Koskie played hockey for many years before finally turning to baseball seriously as a 20-year-old. He thinks habits he formed on the ice came with him to the diamond.

"I think hockey might have something to do with it. A lot of guys are left-handed shots."

Jake Epstein had never heard of the Canadian hockey theory when it comes to hitting a baseball, but he says it makes "a ton of sense."

"Being comfortable is definitely going to play a major factor in hitting and the fact that their natural hockey hand position is left-handed, most of the players are probably more comfortable swinging that way," Epstein said in an interview from Greenwood Village, Colo., where he runs a hitting camp for amateur players along with his father, former major-leaguer Mike Epstein.

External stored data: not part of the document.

(* ===== verification/Microkit.v ===== *)
(** * The Microkit runtime of a protection domain

    [root/libmicrokit]: the interface of [include/microkit.h] (the part without the x86 and
    ARM extensions), the console output of [src/dbg.c] and the event loop of [src/main.c].
    The code of a protection domain is a program over that interface ([app]), with memory of
    its own; the globals of the library are those the Microkit tool patches and the pending
    deferred signal. *)
From Stdlib Require Import Strings.String.
From Stdlib Require Import Strings.String Sorting.Sorted.
From S2P Require Import Prelude Words Platform State Message Interrupt LibSel4.

Definition INPUT_CAP : Z := 1.
Definition REPLY_CAP : Z := 4.
Definition MONITOR_EP : Z := 5.
Definition BASE_OUTPUT_NOTIFICATION_CAP : Z := 10.
Definition BASE_ENDPOINT_CAP : Z := 74.
Definition BASE_IRQ_CAP : Z := 138.
Definition BASE_TCB_CAP : Z := 202.
Definition MICROKIT_MAX_CHANNELS : Z := 62.
Definition MICROKIT_MAX_CHANNEL_ID : Z := MICROKIT_MAX_CHANNELS - 1.
Definition MICROKIT_PD_NAME_LENGTH : Z := 64.
Definition PD_MASK : Z := 0xff.
Definition CHANNEL_MASK : Z := 0x3f.

(** [unsigned int] arithmetic. *)
Definition u32 (x : Z) : Z := x mod 2 ^ 32.

(** The globals of the library; [user_memory] is the memory of the domain's own code. *)
Record pd (Um : Type) := Pd {
  microkit_passive : bool;
  microkit_name : carray;
  microkit_have_signal : bool;
  microkit_signal_cap : Z;
  microkit_signal_msg : Z;
  microkit_irqs : Z;
  microkit_notifications : Z;
  microkit_pps : Z;
  user_memory : Um }.
Arguments Pd {Um}.
Arguments microkit_passive {Um}.
Arguments microkit_name {Um}.
Arguments microkit_have_signal {Um}.
Arguments microkit_signal_cap {Um}.
Arguments microkit_signal_msg {Um}.
Arguments microkit_irqs {Um}.
Arguments microkit_notifications {Um}.
Arguments microkit_pps {Um}.
Arguments user_memory {Um}.

Definition set_signal {Um} (have : bool) (cap msg : Z) (g : pd Um) : pd Um :=
  Pd (microkit_passive g) (microkit_name g) have cap msg (microkit_irqs g) (microkit_notifications g)
    (microkit_pps g) (user_memory g).
Definition clear_signal {Um} (g : pd Um) : pd Um :=
  set_signal false (microkit_signal_cap g) (microkit_signal_msg g) g.
Definition set_user_memory {Um} (m : Um) (g : pd Um) : pd Um :=
  Pd (microkit_passive g) (microkit_name g) (microkit_have_signal g) (microkit_signal_cap g)
    (microkit_signal_msg g) (microkit_irqs g) (microkit_notifications g) (microkit_pps g) m.

(** ** Console output ([dbg.c]) *)
Section dbg.
Context `{Printing} {G : Type}.
#[local] Abbreviation U := (M (proc G)).

Definition microkit_dbg_putc (c : Z) : U unit := when CONFIG_PRINTING (seL4_DebugPutChar c).

(** [a] is the array from the address that [s] points to; reading behind it is an error. *)
Fixpoint microkit_dbg_puts (a : carray) : U unit :=
  match a with
  | [] | None :: _ => stuck BadPointer
  | Some c :: a' => if c =? 0 then mret () else microkit_dbg_putc c;; microkit_dbg_puts a'
  end.

Definition store_char (i c : Z) (tmp : carray) : U carray :=
  if i <? Z.of_nat (length tmp) then mret (<[Z.to_nat i := Some c]> tmp) else stuck BadPointer.

(** The loop both number printers have: the digits of [x] are stored in front of position [i]
    of [tmp], an [unsigned] index that must stay inside the array. *)
Definition put_digits (x : Z) (i : Z) (tmp : carray) : U (Z * carray) :=
  while64 (λ '(x, i, tmp),
    let c := x mod 10 in
    let i := u32 (i - 1) in
    tmp ← store_char i (48 + c) tmp;
    let x := x / 10 in
    mret (if x =? 0 then inr (i, tmp) else inl (x, i, tmp))) (x, i, tmp).
Definition microkit_dbg_put8 (x : Z) : U unit :=
  let tmp := <[3%nat := Some 0]> (replicate 4 None) in
  r ← put_digits x 3 tmp; let '(i, tmp) := r in
  microkit_dbg_puts (drop (Z.to_nat i) tmp).
Definition microkit_dbg_put32 (x : Z) : U unit :=
  let tmp := <[10%nat := Some 0]> (replicate 11 None) in
  r ← put_digits x 10 tmp; let '(i, tmp) := r in
  microkit_dbg_puts (drop (Z.to_nat i) tmp).

(** A store through a pointer into the unmapped first page: the thread faults here. *)
Definition microkit_internal_crash (err : Z) : U unit := stuck BadPointer.
End dbg.

(** ** The interface ([microkit.h]) *)
Section api.
Context `{Printing} {Um : Type}.
#[local] Abbreviation U := (M (proc (pd Um))).

Definition gget {A} (f : pd Um → A) : U A := gets (λ p, f (globals p)).
Definition gmod (f : pd Um → pd Um) : U unit := modify (λ p, set_globals (f (globals p)) p).

(** [ch > MICROKIT_MAX_CHANNEL_ID || (mask & (1ULL << ch)) == 0] *)
Definition invalid_channel (mask ch : Z) : bool :=
  (MICROKIT_MAX_CHANNEL_ID <? ch) || (Z.land mask (BIT ch) =? 0).
Definition report_channel (msg : string) (ch : Z) : U unit :=
  name ← gget microkit_name;
  microkit_dbg_puts name;;
  microkit_dbg_puts (lit msg);;
  microkit_dbg_put32 ch;;
  microkit_dbg_puts (line "'").

Definition microkit_notify (ch : Z) : U unit :=
  mask ← gget microkit_notifications;
  if invalid_channel mask ch then report_channel " microkit_notify: invalid channel given '" ch
  else seL4_Signal (u32 (BASE_OUTPUT_NOTIFICATION_CAP + ch)).
Definition microkit_irq_ack (ch : Z) : U unit :=
  mask ← gget microkit_irqs;
  if invalid_channel mask ch then report_channel " microkit_irq_ack: invalid channel given '" ch
  else _ ← seL4_IRQHandler_Ack (u32 (BASE_IRQ_CAP + ch)); mret ().
Definition microkit_pd_restart (child entry_point : Z) : U unit :=
  let ctxt := entry_point :: replicate (Z.to_nat (n_user_context - 1)) 0 in
  err ← seL4_TCB_WriteRegisters (u32 (BASE_TCB_CAP + child)) true 0 1 ctxt;
  when (negb (err =? 0))
    (microkit_dbg_puts (line "microkit_pd_restart: error writing TCB registers");;
     microkit_internal_crash err).
Definition microkit_pd_stop (child : Z) : U unit :=
  err ← seL4_TCB_Suspend (u32 (BASE_TCB_CAP + child));
  when (negb (err =? 0))
    (microkit_dbg_puts (line "microkit_pd_stop: error writing TCB registers");;
     microkit_internal_crash err).
Definition microkit_ppcall (ch msginfo : Z) : U Z :=
  mask ← gget microkit_pps;
  if invalid_channel mask ch then
    report_channel " microkit_ppcall: invalid channel given '" ch;;
    mret (seL4_MessageInfo_new 0 0 0 0)
  else seL4_Call (u32 (BASE_ENDPOINT_CAP + ch)) msginfo.
Definition microkit_msginfo_new (label count : Z) : Z := seL4_MessageInfo_new label 0 0 count.
Definition microkit_msginfo_get_label (msginfo : Z) : Z := seL4_MessageInfo_get_label msginfo.
Definition microkit_msginfo_get_count (msginfo : Z) : Z := seL4_MessageInfo_get_length msginfo.
(** [mr] is a [seL4_Uint8]. *)
Definition microkit_mr_set (mr value : Z) : U unit := seL4_SetMR (mr mod 2 ^ 8) (wrap value).
Definition microkit_mr_get (mr : Z) : U Z := seL4_GetMR (mr mod 2 ^ 8).
Definition microkit_deferred_notify (ch : Z) : U unit :=
  mask ← gget microkit_notifications;
  if invalid_channel mask ch then report_channel " microkit_deferred_notify: invalid channel given '" ch
  else gmod (set_signal true (u32 (BASE_OUTPUT_NOTIFICATION_CAP + ch)) (seL4_MessageInfo_new 0 0 0 0)).
Definition microkit_deferred_irq_ack (ch : Z) : U unit :=
  mask ← gget microkit_irqs;
  if invalid_channel mask ch then report_channel " microkit_deferred_irq_ack: invalid channel given '" ch
  else gmod (set_signal true (u32 (BASE_IRQ_CAP + ch)) (seL4_MessageInfo_new IRQAckIRQ 0 0 0)).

Epstein says there's another reason why hitting left-handed is an advantage.

"I believe 77 per cent the population is right-eye dominant. As a hitter, it is advantageous to have your front eye - the one closest to the pitcher-to be your dominant eye. Therefore, left-handed hitters typically set up better in the vision department."

As Epstein explains, having the dominant eye facing the pitcher really helps a left-hander pick up off-speed pitchers.

"This is advantageous because now all breaking pitches are coming into the batter instead of away from them .This advantage also helps players pick up the ball easier from the pitcher since they don't have to turn the head as far to get their back eye in line."

If it all sounds too complicated, that's probably why the Canadian players don't think about what makes so many of them lefty hitters. They just go up there and hit.

"I got no idea, I got no rhyme or reason," says Clapp, who points out that he kicks a soccer ball with his left foot, shoots pool left-handed, yet throws, writes and eats with his right hand.

"It's just one of those odd things. It's a phenomenon, but it seems to be a pretty good one. We need some mad scientist to come down here and test us."